The raging El Niño Southern Oscillation, a band of warm ocean water in the central and east-central equatorial Pacific, is about to cause droughts in southern Asia–and to bring enough rain to boost California almond production after years of drought-induced decline.
Almond demand has been one of the prime beneficiaries of the China economic boom as Chinese wages and discretionary consumption spending took off after 2005. Chinese purchases of imported U.S. almonds grew by nearly 700 percent between 2005 and 2010.
In the last five years, almond popularity has continued to grow throughout Southeast Asia. India has led the way, with demand hitting a record 60,000 tons this season, but demand across Asia is expected to grow by 8 percent over the next two years, according to the U.S. Department of Agriculture.
California has long dominated the 1-million-ton global supply of almonds. But since the droughts began in 2011, California almond production has fallen by 7 percent to 848,000 tons, according to the Department of Agriculture. Falling production has been pushing up almond prices from about $3.30 a pound last year to the mid-$4 range.

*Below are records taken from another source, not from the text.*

(** Property X26.  A health check lifts the rescue guard of
    [send_keys].  On a machine in [RESCUE] whose keys are not stored on
    the machine, [send_keys] is a no-op; once [_check] has found the
    machine reachable, the state is [UP] and the same call acts: it
    performs at least one action. *)
Theorem check_lifts_rescue_guard res (s : ctx World) out0 w1 out w2 :
  state (self s) = RESCUE -> store_keys_on_machine (self s) = false ->
  perform (SshRun true CatLoadavg) (world s) = (inr out0, w1) ->
  3 <= List.length (load_fields out0) ->
  perform (SshRun false SystemctlList) w1 = (inr out, w2) ->
  send_keys perform s = (inr tt, s) /\
  exists res' s',
    _check perform res s = (inr res', s') /\
    state (self s') = UP /\
    exists ev seg, trace (send_keys perform s').2 = trace s' ++ ev :: seg.
Proof.
  intros Hst Hsk Hp Hlen Hl.
  split.
  { unfold send_keys. erewrite bind_ok by reflexivity.
    rewrite bool_decide_eq_true_2 by exact Hst. reflexivity. }
  assert (get_load_avg perform s =
            (inr (Some (load_fields out0)),
             mkCtx (self s) w1 (trace s ++ [(SshRun true CatLoadavg, inr out0)]))) as Hload.
  { rewrite get_load_avg_eval. rewrite bool_decide_eq_true_2 by exact Hst.
    rewrite Hp. cbn [fst snd]. apply Nat.leb_le in Hlen. rewrite Hlen. reflexivity. }
  rewrite (_check_reachable perform res s _ _ out w2 Hload Hl). cbn [self trace].
  match goal with |- context [check_lines perform ?o ?r ?c] =>
    destruct (check_lines_facts perform o r c) as (res' & w' & probes & Hrun & _)
  end.
  cbn [self world trace] in Hrun. rewrite Hrun.
  eexists _, _. split; [reflexivity|]. cbn [self]. split; [reflexivity|].
  apply send_keys_acts; cbn; [discriminate|exact Hsk].
Qed.

End GuardFacts.

Section InterruptFacts.
Import StrFacts ShFacts Posix.

Lemma run_command_budget m e tr c n out e' :
  link_budget e = Some (S n) -> state m <> RESCUE ->
  exec_remote false c (use_link e) = Some (true, out, e') ->
  run_command perform c (mkCtx m e tr) =
    (inr out, mkCtx m e' (tr ++ [(SshRun false c, inr out)])).
Proof.
  intros Hl Hst Hx.
  repeat progress unfold run_command, call, get_self, ret, mret, mbind, M_ret, M_bind.
  cbn. unfold link_up. rewrite Hl.
  rewrite bool_decide_eq_false_2 by exact Hst. rewrite Hx. reflexivity.
Qed.

Lemma upload_file_down m e tr src tgt :
  link_budget e = Some 0 ->
  upload_file perform src tgt (mkCtx m e tr) =
    (inl CommandFailed, mkCtx m e (tr ++ [(Scp src tgt, inl CommandFailed)])).
Proof. intros Hl. unfold upload_file, call. cbn. unfold link_up. rewrite Hl. reflexivity. Qed.

(** Property X27.  A connection lost between the removal of the stale
    files and the upload costs the key.  In the reference environment,
    when the link carries two more remote operations, the iteration for a
    key with a plain name, a destination the machine is laid out for and
    a source other than the scratch file itself raises [CommandFailed]
    from the upload; the final path and
    the temporary path are then absent on the machine, whatever was there
    before, and the secret is still in the scratch file on the local
    disk. *)
Theorem send_key_interrupted m e tr k opts d c :
  link_budget e = Some 2 -> state m <> RESCUE ->
  "root" ∈ passwd e -> "keys" ∈ groups e ->
  Sh.component k = true -> dest_dir opts = Some d -> Sh.is_path d = true ->
  laid_out e [d] [outfile_of d k; tmp_outfile_of d k] ->
  scratch_content e opts = Some c -> opts !! "keyFile" <> Some (scratch_of m) ->
  exists s',
    send_key perform k opts (mkCtx m e tr) = (inl CommandFailed, s') /\
    self s' = m /\
    remote_files (world s') !! outfile_of d k = None /\
    remote_files (world s') !! tmp_outfile_of d k = None /\
    local_files (world s') !! scratch_of m = Some c.
Proof.
  intros Hl Hst Hroot Hkeys Hk Hd Hpd Hlay Hc Hkf.
  unfold dest_dir in Hd. destruct (opts !! "destDir") as [dd|] eqn:Hdd; [|discriminate].
  injection Hd as Hd.
  set (o := outfile_of d k). set (t := tmp_outfile_of d k).
  destruct Hlay as [Hdirs Hpaths].
  apply Forall_cons in Hdirs as [Hready _].
  apply Forall_cons in Hpaths as [[Hdo _] Hpaths].
  apply Forall_cons in Hpaths as [[Hdt _] _]. fold o in Hdo. fold t in Hdt.
  assert (resolves e "root" "keys" = true) as Hrk by (apply resolves_spec; auto).
  destruct (outfile_path d k Hpd Hk) as [Hpo _]. fold o in Hpo.
  destruct (tmp_outfile_path d k Hpd Hk) as [Hpt _]. fold t in Hpt.
  assert (o <> d) as Hod by apply child_ne.
  assert (t <> d) as Htd.
  { subst t. unfold tmp_outfile_of. intros H. apply (f_equal String.length) in H.
    rewrite !length_append in H. cbn in H. lia. }
  destruct (ensure_dir_posix d (use_link e) Hpd Hready Hrk) as (ds1 & Hmk & _ & Hds1q).
  cbn [remote_files remote_dirs use_link with_budget] in Hmk, Hds1q.
  set (e1 := with_remote (remote_files e) ds1 [] (use_link e)) in *.
  assert (scratch_content e1 opts = Some c) as Hc1 by exact Hc.
  destruct (write_scratch_posix k opts m e1 c Hc1 Hkf) as [ev Hw].
  set (e2 := with_local (<[scratch_of m := c]> (local_files e1)) e1) in *.
  assert (remote_dirs (use_link e2) !! o = None) as Hdo2.
  { cbn. rewrite Hds1q by exact Hod. exact Hdo. }
  assert (remote_dirs (use_link e2) !! t = None) as Hdt2.
  { cbn. rewrite Hds1q by exact Htd. exact Hdt. }
  eexists. split.
  { unfold send_key. erewrite bind_ok by reflexivity. erewrite bind_ok by reflexivity.
    cbn [self]. rewrite Hdd, Hd. fold o t.
    erewrite bind_ok by (apply (run_command_budget _ _ _ _ 1); [exact Hl|exact Hst|exact Hmk]).
    erewrite bind_ok by apply Hw.
    erewrite bind_ok by
      (apply (run_command_budget _ _ _ _ 0);
       [cbn; unfold use_link; cbn; rewrite Hl; reflexivity|exact Hst|];
       apply (rm_stale_posix o t (use_link e2) Hpo Hpt Hdo2 Hdt2)).
    erewrite bind_raise; [reflexivity|].
    apply upload_file_down. cbn. unfold use_link. cbn. rewrite Hl. reflexivity. }
  cbn [self world]. split; [reflexivity|].
  cbn.
  split; [|split].
  - rewrite lookup_delete_ne by apply tmp_outfile_ne. apply lookup_delete_eq.
  - apply lookup_delete_eq.
  - apply lookup_insert_eq.
Qed.

End InterruptFacts.

(** * Further instances *)

Section FurtherInstances.
Import Sample Posix Lab.

Ltac decide_by_vm :=
  match goal with
  | |- ?P => apply (@bool_decide_unpack P _); vm_compute; exact I
  end.

Ltac sample_key :=
  split; [reflexivity|];
  split; [eexists; split; reflexivity|];
  split; [intros H; first [exfalso; vm_compute in H; discriminate H|vm_compute; reflexivity]|];
  split; [eexists; vm_compute; reflexivity|];
  vm_compute; discriminate.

Australia has been filling this growing, lucrative void as its almond production jumped by 90%, to a record 80,000 tons. According to the Australian Bureau of Agricultural and Resource Economics and Sciences, exports to China of Australian tree nuts, of which almonds are the main component, grew by 337 percent in the past two years.
With California’s water levels beginning to hit record lows this spring, Singapore-based Olam International, Australia’s largest almond producer, signed a deal to develop 1,480 acres of orchards in New South Wales. Select Harvests Ltd, Australia’s second biggest grower quickly signed a deal to develop green field sites to expand production.
Paul Thompson, managing director of Select Harvests, told Reuters that “It is very easy to say the industry has only benefited from the California drought, but demand is still growing.” He added, “You can see this everywhere as people realize that almonds are a great source of protein and contain no cholesterol, and in America now, almond milk is a bigger market than low-fat milk.”
But the boon for Australian farmers could come to a screeching halt because the El Niño conditions developing in the equatorial Pacific usually result in drier conditions in Southeast Asia and Australia.
The National Oceanic and Atmospheric Administration predicts that there is a more than 90 percent chance that El Niño will continue through the Northern Hemisphere winter 2015-16, and around an 85% chance it will last into early spring 2016. In July, sea surface temperatures anomalies were already at 1.0°C above normal in the central equatorial Pacific Ocean, and in excess of 2.0°C above normal across the eastern Pacific–and still rising.
El Niño events of this magnitude tend to reverse easterly trade winds and push precipitation headed toward Southeast Asia up the U.S. West Coast and Southwest instead. The situation could be especially grim in Australia’s New South Wales, Queensland, and Victoria provinces, where El Niño conditions are also associated with bush fires from drought conditions.
It has been four tough years for West Coast farmers. But with the arrival of an El Niño that was recently called the Godzilla El Niño, it is about to be party time for California almond growers.